El gran escritor japonés actual en cierto modo lo reescribe en cada una de sus novelas, como ‘Tokio Blues’ –absoluta obra maestra– o ‘Kafka en la orilla’, con su aprensión por protagonistas que experimentan con desasosiego su desconexión con lo que les rodea y se lanzan en busca del horizonte. Es decir, de ellos mismos. A veces, resuenan las epopeyas de Walter Scott –ídolo de Balzac y Stendhal– y de R. L. Stevenson, pero, entre su innegable devoción por la literatura universal, toda su obra es a la vez un testimonio del Japón más sustancial.

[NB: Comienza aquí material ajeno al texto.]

(** The rows of an outcome, and what they were made of. *)
Record outcome_of a (call : _PreparedCall) (i : _Interpreted) (finished : datetime) q
    (saved e record : Execution) (b next : Breaker.ProviderReliabilityState) : Prop := {
  oc_exec : exec_at q (execution_id (pc_execution call)) = Some e;
  oc_running : state e = running;
  oc_holder : exists ck, _validate_running_claim sha256_hex e (at_claim_capability a) finished = Ok ck
                /\ ck_valid ck = true;
  oc_breaker : breaker_result q (s_provider_id (at_step a)) (step_market a) finished = Ok b;
  oc_probe : _probe_reason sha256_hex b a finished = Ok None;
  oc_open : success i && bool_decide (Breaker.state b = OPEN) = false;
  oc_next : _next_breaker policy b i finished = Ok next;
  oc_record : _terminal_record sha256_hex e a finished (trace_status (attempt_status i))
                (i_error_category i) (offers i) (Some (pc_request_digest call))
                (_stored_observation_kind (success i)
                   (production_live_evidence_authorized (at_permit a) transport)) = Ok record;
  oc_saved : saved = Pins.replacement e record (revision e);
  oc_valid : execution_check saved = Ok tt
}.
(** C3: the provider is called at most once for an execution. Any number of
    workers may run attempts over the same rows, concurrently with claims,
    outcomes and reconciliations that never take a started execution back, and
    the database may fail anywhere. Then the executions that were ever sent
    are distinct, this attempt has sent nothing or exactly one call, and that
    call is accounted to the execution of its authorization in the list of all
    of them. *)
Theorem http_at_most_once σ log p0 h p a started finished :
  (forall p p', can p p' -> exists h, attempts p h p') ->
  attempts p0 h p -> tx_at σ p [] ->
  let out := execute a started finished (σ, log) in
  exists p' h', tx_at out.2.1 p' [] /\ attempts p0 (h ++ h') p' /\ NoDup (h ++ h')
    /\ (out.2.2 = log
        \/ exists call i, out.2.2 = log ++ [call] /\ i ∈ h' /\ _execution_id sha256_hex a = Ok i).
Proof.
  intros Hall Hh Hat out.
  destruct (execute_ends transport post_json normalize policy σ log p a started finished Hat)
    as (p' & Hat' & calls & Hlog & Hends). fold out in Hat', Hlog, Hends. clearbody out.
  destruct (attempt_recorded _ _ _ _ _ _ _ Hall Hends) as (h' & Hh' & Hcalls).
  exists p', h'. assert (attempts p0 (h ++ h') p') as Hj by by eapply attempts_app.
  split; [done |]. split; [done |]. split; [by apply (attempts_distinct p0 _ p') |].
  destruct Hcalls as [-> | (call & i & -> & Hi & Hid)]; [left; by rewrite Hlog, app_nil_r | right].
  by exists call, i.
Qed.

(** C6: an outcome is stored whole and reported, or it is not stored. An
    attempt that reports a stored outcome has written, in one step, the
    terminal execution over the running row it holds the claim of and the next
    state of the breaker it read, both made from the answer of its own single
    call; no check of the result stands between the commit and the report. An
    attempt that reports no stored outcome, or raises, has written nothing
    beyond the running row. *)
Theorem outcome_is_stored_whole σ log p a started finished :
  tx_at σ p [] ->
  let out := execute a started finished (σ, log) in
  exists p', tx_at out.2.1 p' []
    /\ match out.1 with
       | Ok r =>
           if er_persisted r then
             exists q c i e q' response j saved e' record b next,
               out.2.2 = log ++ [call_of c] /\ can p q /\ attempting a started p q c i e
               /\ post_json (call_of c) = Some response
               /\ _interpret normalize response finished
                    (production_live_evidence_authorized (at_permit a) transport) = Ok j
               /\ can (running_rows c q) q' /\ outcome_of a c j finished q' saved e' record b next
               /\ er_state r = Some (state_value (state saved))
               /\ p' = view [WExec saved; WBreaker (Breaker.set_revision (Breaker.revision b + 1) next)] q'
           else can p p' \/ exists q c i e, can p q /\ attempting a started p q c i e
                                     /\ can (running_rows c q) p'
       | Err _ => can p p' \/ exists q c i e, can p q /\ attempting a started p q c i e
                                       /\ can (running_rows c q) p'
       end.
Proof.
  intros Hat out.
  destruct (execute_ends transport post_json normalize policy σ log p a started finished Hat)
    as (p' & Hat' & calls & Hlog & Hends). fold out in Hat', Hlog, Hends. clearbody out.
  exists p'. split; [exact Hat' |]. clear Hat'.
  destruct Hends as [p' r Hcan Hr | q c i e p' r Hcan Hatt Hfin].
  - destruct r as [r|]; [| by left]. destruct Hr as (-> & _). by left.
  - destruct Hfin as [p' r Hcan' Hr | response j q' saved e' record b next x Hpost Hint Hcan' Ho Hp Hs].
    + assert (exists q c i e, can p q /\ attempting a started p q c i e /\ can (running_rows c q) p') as Hex
        by by exists q, c, i, e.
      destruct r as [r|]; [destruct Hr as [_ ->] |]; by right.
    + rewrite Hp. exists q, c, i, e, q', response, j, saved, e', record, b, next. done.
Qed.

(** *** Reconciliation *)

(** The transaction of a reconciliation. *)
Definition reconcile_tx a (finished : datetime) : act T start_exn (ShopifyExecutionResult + Execution) :=
  closing (
    do! found := or_else
      (do! _ := Service.on lock_for_claim in
       do! i := a_lift (value_part (_execution_id sha256_hex a)) in
       do! found := Service.on (load_execution i) in a_ret (inr found))
      (Adapter.rolled_back (do! r := a_lift (value_part (refused_at "outcome_persistence_unavailable" None)) in
                    a_ret (inl r))) in
    match found with
    | inl r => a_ret (inl r)
    | inr found => reconcile_row sha256_hex a finished found
    end).

Lemma reconcile_unfold a finished :
  reconcile_ambiguous sha256_hex a finished
  = do! finished := a_lift (value_part (_read_clock finished)) in
    do! ended := reconcile_tx a finished in
    match ended with
    | inl r => a_ret r
    | inr saved => a_lift (value_part (_from_stored saved false None [] [] no_authority None))
    end.
Proof. done. Qed.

Frente a ese mundo de “jazz, cerveza, cultura pop y bates de béisbol”, como describe su estética narrativa Carlos Rubio en ‘El Japón de Murakami’, hay también en sus libros un “cien por cien japonés”. En él está Natsume Soseki –su escritor favorito– y la complejidad de lo moral, pero Murakami corre también detrás de lo sagrado, de lo religioso, cuando construye esos mundos surrealistas y posmodernos, donde los personajes –y los lectores– acaban buscándose y encontrándose. El ensayista David C. Bates describe, en ‘Religion and the sacred in the works of Haruki Murakami’, cómo el novelista investiga en su propia identidad –en la “nuestra” en el fondo– como si buscara a Dios.
En ese escenario onírico en el que transcurren sus novelas, se superponen frecuentemente una “ficción que enmascara el cielo y el infierno”, al decir de Bates. Es un solo testimonio de que, como afirma el ensayista británico, “a lo largo de su carrera, Murakami a menudo ha incorporado una amplia variedad de ideas de todo tipo de sistemas religiosos, específicamente el budismo, el cristianismo y la mitología popular”.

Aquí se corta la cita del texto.